*** Supplied records Section Begins ***

Definition clampTokenCalibrationRatio (ratio : spec_float) : spec_float :=
  if SFltb ratio tokenCalibrationMinRatio then tokenCalibrationMinRatio
  else if SFltb tokenCalibrationMaxRatio ratio then tokenCalibrationMaxRatio
  else ratio.

Definition Calibration_Update (c : TokenEstimateCalibration) (realTokens estimatedTokens : Z) :
    TokenEstimateCalibration :=
  if (realTokens <=? 0) || (estimatedTokens <=? 0) then c
  else
    let observed := clampTokenCalibrationRatio
                      (fdiv (float_of_int realTokens) (float_of_int estimatedTokens)) in
    match c with
    | None => Some observed
    | Some ratio =>
      Some (clampTokenCalibrationRatio
              (fadd (fmul ratio tokenCalibrationRest) (fmul observed tokenCalibrationAlpha)))
    end.

Definition Calibration_Apply (c : TokenEstimateCalibration) (tokens : Z) : Z :=
  if tokens <=? 0 then 0
  else match c with
  | None => tokens
  | Some ratio => ceil_of_float (fmul (float_of_int tokens) ratio)
  end.

(** ** Counting *)

Definition cadd (c d : textTokenCounts) : textTokenCounts :=
  mkCounts (tc_ascii c + tc_ascii d) (tc_cjk c + tc_cjk d) (tc_other c + tc_other d).

Definition count (rs : list Z) : textTokenCounts := foldl withRune no_counts rs.

(** The estimate of bytes that need not be valid text. *)
Definition estimate (l : list Z) : Z := tokens (count (runes l)).

Definition counts_ok (c : textTokenCounts) : Prop :=
  0 <= tc_ascii c /\ 0 <= tc_cjk c /\ 0 <= tc_other c.

Lemma withRune_cadd c d r : withRune (cadd c d) r = cadd c (withRune d r).
Proof. unfold withRune, cadd. repeat case_match; simpl; f_equal; lia. Qed.

Lemma cadd_0_r c : cadd c no_counts = c.
Proof. destruct c. unfold cadd. simpl. f_equal; lia. Qed.

Lemma cadd_comm c d : cadd c d = cadd d c.
Proof. unfold cadd. f_equal; lia. Qed.

Lemma foldl_withRune c rs : foldl withRune c rs = cadd c (count rs).
Proof.
  unfold count. revert c. induction rs as [|r rs IH] using rev_ind; intros c; simpl;
    [by rewrite cadd_0_r|].
  by rewrite !foldl_snoc, IH, withRune_cadd.
Qed.

Lemma count_app l r : count (l ++ r) = cadd (count l) (count r).
Proof. unfold count at 1. by rewrite foldl_app, foldl_withRune. Qed.

Lemma count_rev l : count (rev l) = count l.
Proof.
  induction l as [|r l IH]; [done|]. simpl rev. rewrite count_app, IH.
  change (r :: l) with ([r] ++ l). by rewrite count_app, cadd_comm.
Qed.

Lemma count_ok l : counts_ok (count l).
Proof.
  induction l as [|r l IH] using rev_ind; [unfold counts_ok; simpl; lia|].
  rewrite count_app. change (count [r]) with (withRune no_counts r).
  destruct IH as (? & ? & ?). unfold counts_ok, cadd, withRune. repeat case_match; simpl; lia.
Qed.

Lemma ceilDiv_div a d : 0 <= a -> 0 < d -> ceilDiv a d = (a + d - 1) / d.
Proof.
  unfold ceilDiv. intros Ha Hd. case_match; to_prop.
  - rewrite Z.div_small by lia. done.
  - by rewrite Z.quot_div_nonneg by lia.
Qed.

Lemma ceilDiv_add a b d : 0 <= a -> 0 <= b -> 0 < d -> ceilDiv (a + b) d <= ceilDiv a d + ceilDiv b d.
Proof.
  intros Ha Hb Hd. rewrite !ceilDiv_div by lia.
  apply Z.lt_succ_r, Z.div_lt_upper_bound; [lia|].
  pose proof (Z.mod_pos_bound (a + d - 1) d Hd). pose proof (Z.mod_pos_bound (b + d - 1) d Hd).
  pose proof (Z.div_mod (a + d - 1) d ltac:(lia)). pose proof (Z.div_mod (b + d - 1) d ltac:(lia)).
  rewrite Z.mul_succ_r, Z.mul_add_distr_l. lia.
Qed.

Lemma tokens_cadd c d : counts_ok c -> counts_ok d -> tokens (cadd c d) <= tokens c + tokens d.
Proof.
  unfold counts_ok, tokens, cadd. intros (? & ? & ?) (? & ? & ?). simpl.
  pose proof (ceilDiv_add (tc_ascii c) (tc_ascii d) 4 ltac:(lia) ltac:(lia) ltac:(lia)).
  pose proof (ceilDiv_add (tc_other c) (tc_other d) 3 ltac:(lia) ltac:(lia) ltac:(lia)). lia.
Qed.

Lemma estimate_app l r : runes (l ++ r) = runes l ++ runes r ->
  estimate (l ++ r) <= estimate l + estimate r.
Proof. unfold estimate. intros ->. rewrite count_app. apply tokens_cadd; apply count_ok. Qed.

(** ** The two cuts *)

(** [l] is over a limit. *)
Definition over (tokensLimited : bool) (maxTokens : Z) (bytesLimited : bool) (maxBytes : Z)
    (l : list Z) : Prop :=
  (tokensLimited = true /\ maxTokens < estimate l) \/
  (bytesLimited = true /\ maxBytes < Z.of_nat (length l)).

Lemma estimate_segments ss : segmented ss -> estimate (concat ss) = tokens (count (map rune_of ss)).
Proof. intros H. unfold estimate. by rewrite runes_segmented. Qed.

Section Cuts.
  Context (tl : bool) (mt : Z) (bl : bool) (mb : Z).

Lemma prefix_loop_spec ss2 : forall fuel ss1,
  segmented (ss1 ++ ss2) -> (length (concat ss2) <= fuel)%nat ->
  exists s1 s2, ss2 = s1 ++ s2 /\
    prefix_loop fuel tl mt bl mb (count (map rune_of ss1)) (Z.of_nat (length (concat ss1))) (concat ss2) =
      Z.of_nat (length (concat (ss1 ++ s1))) /\
    (s1 <> [] -> ~ over tl mt bl mb (concat (ss1 ++ s1))) /\
    (forall g s2', s2 = g :: s2' -> over tl mt bl mb (concat (ss1 ++ s1 ++ [g]))).
Proof.
  induction ss2 as [|g ss2 IH]; intros fuel ss1 Hs Hf; simpl in *.
  { exists [], []. split_and!; [done| |done|done]. rewrite app_nil_r. by destruct fuel. }
  pose proof (segmented_app_r _ _ Hs) as Hg. pose proof (segmented_head _ _ Hg) as Hd.
  assert (g <> []) as Hne by (by inversion Hg).
  assert (segmented (ss1 ++ [g])) as Hs1
    by (apply (segmented_app_l _ ss2); by rewrite <- app_assoc).
  destruct fuel as [|k]; [destruct g; [done|simpl in Hf; lia]|].
  simpl. destruct (g ++ concat ss2) as [|b l] eqn:E; [destruct g; [done|done]|]. rewrite <- E in *.
  clear E b l. rewrite Hd.
  assert (Z.of_nat (length (concat ss1)) + Z.of_nat (length g) =
          Z.of_nat (length (concat (ss1 ++ [g])))) as El
    by (rewrite concat_app, length_app; simpl; rewrite app_nil_r; lia).
  assert (withRune (count (map rune_of ss1)) (rune_of g) = count (map rune_of (ss1 ++ [g]))) as Ec
    by (rewrite map_app, count_app; simpl; by rewrite <- (foldl_withRune _ [rune_of g])).
  rewrite El, Ec, <- estimate_segments by done.
  destruct (bl && _) eqn:Eb.
  { exists [], (g :: ss2). rewrite app_nil_r. split_and!; [done..|].
    intros ? ? [= <- <-]. right. to_prop. simpl. split; [done|lia]. }
  destruct (tl && _) eqn:Et.
  { exists [], (g :: ss2). rewrite app_nil_r. split_and!; [done..|].
    intros ? ? [= <- <-]. left. to_prop. simpl. split; [done|lia]. }
  rewrite drop_app_length.
  destruct (IH k (ss1 ++ [g])) as (s1 & s2 & -> & Hr & H1 & H2);
    [by rewrite <- app_assoc|rewrite length_app in Hf; destruct g; [done|simpl in *; lia]|].
  exists (g :: s1), s2. rewrite <- app_assoc in *. split_and!; [done|exact Hr| |].
  - intros _. destruct s1 as [|g' s1]; [|by apply H1].
    intros [[-> Ho]|[-> Ho]]; simpl in *; to_prop; lia.
  - intros g' s2' E. specialize (H2 _ _ E). by rewrite <- app_assoc in H2.
Qed.

Lemma suffix_loop_spec text : forall ss2 ss1 fuel,
  segmented (ss1 ++ ss2) -> concat (ss1 ++ ss2) = text -> (length (concat ss1) <= fuel)%nat ->
  exists s1 s2, ss1 = s1 ++ s2 /\
    suffix_loop fuel text tl mt bl mb (count (rev (map rune_of ss2))) (length (concat ss1)) =
      length (concat s1) /\
    (s2 <> [] -> ~ over tl mt bl mb (concat (s2 ++ ss2))) /\
    (forall s1' g, s1 = s1' ++ [g] -> over tl mt bl mb (concat (g :: s2 ++ ss2))).
Proof.
  intros ss2 ss1. revert ss2. induction ss1 as [|g ss1 IH] using rev_ind; intros ss2 fuel Hs Etext Hf.
  { exists [], []. split_and!; [done| |done|by intros []]. by destruct fuel. }
  pose proof (segmented_app_l _ _ Hs) as Hg. pose proof (decode_last_segment _ _ Hg) as Hd.
  rewrite <- app_assoc in Hs. simpl in Hs.
  assert (g <> []) as Hne by (apply segmented_app_r in Hg; by inversion Hg).
  assert (segmented (g :: ss2)) as Hs2 by (by apply segmented_app_r in Hs).
  assert (length (concat (ss1 ++ [g])) = length (concat ss1) + length g)%nat as El
    by (rewrite concat_app, length_app; simpl; by rewrite app_nil_r).
  assert (0 < length g)%nat as Hpos by (destruct g; simpl; [done|lia]).
  destruct fuel as [|k]; [lia|]. simpl.
  rewrite (proj2 (Nat.eqb_neq _ _)) by lia.
  assert (take (length (concat (ss1 ++ [g]))) text = concat (ss1 ++ [g])) as ->
    by (by rewrite <- Etext, (concat_app (ss1 ++ [g])), take_app_length).
  rewrite Hd.
  rewrite (proj2 (Nat.eqb_neq (length g) 0)) by lia.
  assert (Z.of_nat (length text) - Z.of_nat (length (concat (ss1 ++ [g])) - length g) =
          Z.of_nat (length (concat (g :: ss2)))) as Eb
    by (rewrite <- Etext, (concat_app (ss1 ++ [g])); simpl; rewrite !length_app, El; lia).
  rewrite Eb.
  assert (withRune (count (rev (map rune_of ss2))) (rune_of g) = count (rev (map rune_of (g :: ss2)))) as Ec
    by (simpl; rewrite count_app; by rewrite <- (foldl_withRune _ [rune_of g])).
  rewrite Ec. rewrite (count_rev (map rune_of (g :: ss2))), <- estimate_segments by done.
  destruct (bl && _) eqn:Ebl.
  { exists (ss1 ++ [g]), []. rewrite app_nil_r. split_and!; [done..|].
    intros ? ? [_ ->]%app_inj_tail. right. to_prop. split; [done|]. simpl in *. lia. }
  destruct (tl && _) eqn:Etl.
  { exists (ss1 ++ [g]), []. rewrite app_nil_r. split_and!; [done..|].
    intros ? ? [_ ->]%app_inj_tail. left. to_prop. split; [done|]. simpl in *. lia. }
  replace (length (concat (ss1 ++ [g])) - length g)%nat with (length (concat ss1)) by lia.
  rewrite <- (count_rev (map rune_of (g :: ss2))).
  destruct (IH (g :: ss2) k Hs) as (s1 & s2 & -> & Hr & H1 & H2);
    [by rewrite <- Etext, <- app_assoc|lia|].
  exists s1, (s2 ++ [g]). rewrite <- !app_assoc. split_and!; [done|exact Hr| |].
  - intros _. destruct s2 as [|g' s2]; [|by apply H1].
    intros [[-> Ho]|[-> Ho]]; simpl in *; to_prop; lia.
  - intros s1' g' E. exact (H2 _ _ E).
Qed.
End Cuts.

(** ** What a preview keeps *)

(** [h], [o], [t]: the head, what is omitted, the tail. Both ends are within
    their budgets, and neither could be one rune longer. *)
Record cut (text : list Z) (tl : bool) (ht tt : Z) (bl : bool) (hb tb : Z) (h o t : list Z) : Prop := {
  cut_text : text = h ++ o ++ t;
  cut_runes : runes text = runes h ++ runes o ++ runes t;
  cut_head : ~ over tl ht bl hb h;
  cut_tail : ~ over tl tt bl tb t;
  cut_head_longest : o <> [] -> over tl ht bl hb (h ++ take (decode_rune o).2 o);
  cut_tail_longest : o <> [] ->
    over tl tt bl tb (drop (length o - (decode_last_rune o).2) o ++ t);
}.

Definition preview_of (text : string) (h o t : list Z) : TextPreview :=
  if bool_decide (o = []) then whole text
  else mkPreview (string_of_bytes h) (string_of_bytes t) (Z.of_nat (length o)) (RuneCount o).

Lemma empty_not_over tl mt bl mb : (tl = true -> 0 <= mt) -> (bl = true -> 0 <= mb) ->
  ~ over tl mt bl mb [].
Proof.
  intros Ht Hb [[H1 H2]|[H1 H2]]; [specialize (Ht H1)|specialize (Hb H1); simpl in *; lia].
  change (estimate []) with 0 in H2. lia.
Qed.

*** Supplied records Section Ends ***

*Task statement*
Whenever the word "bytesLimited" shows up in a line of the entries, copy that line.

*The answer*
Definition over (tokensLimited : bool) (maxTokens : Z) (bytesLimited : bool) (maxBytes : Z)
  (bytesLimited = true /\ maxBytes < Z.of_nat (length l)).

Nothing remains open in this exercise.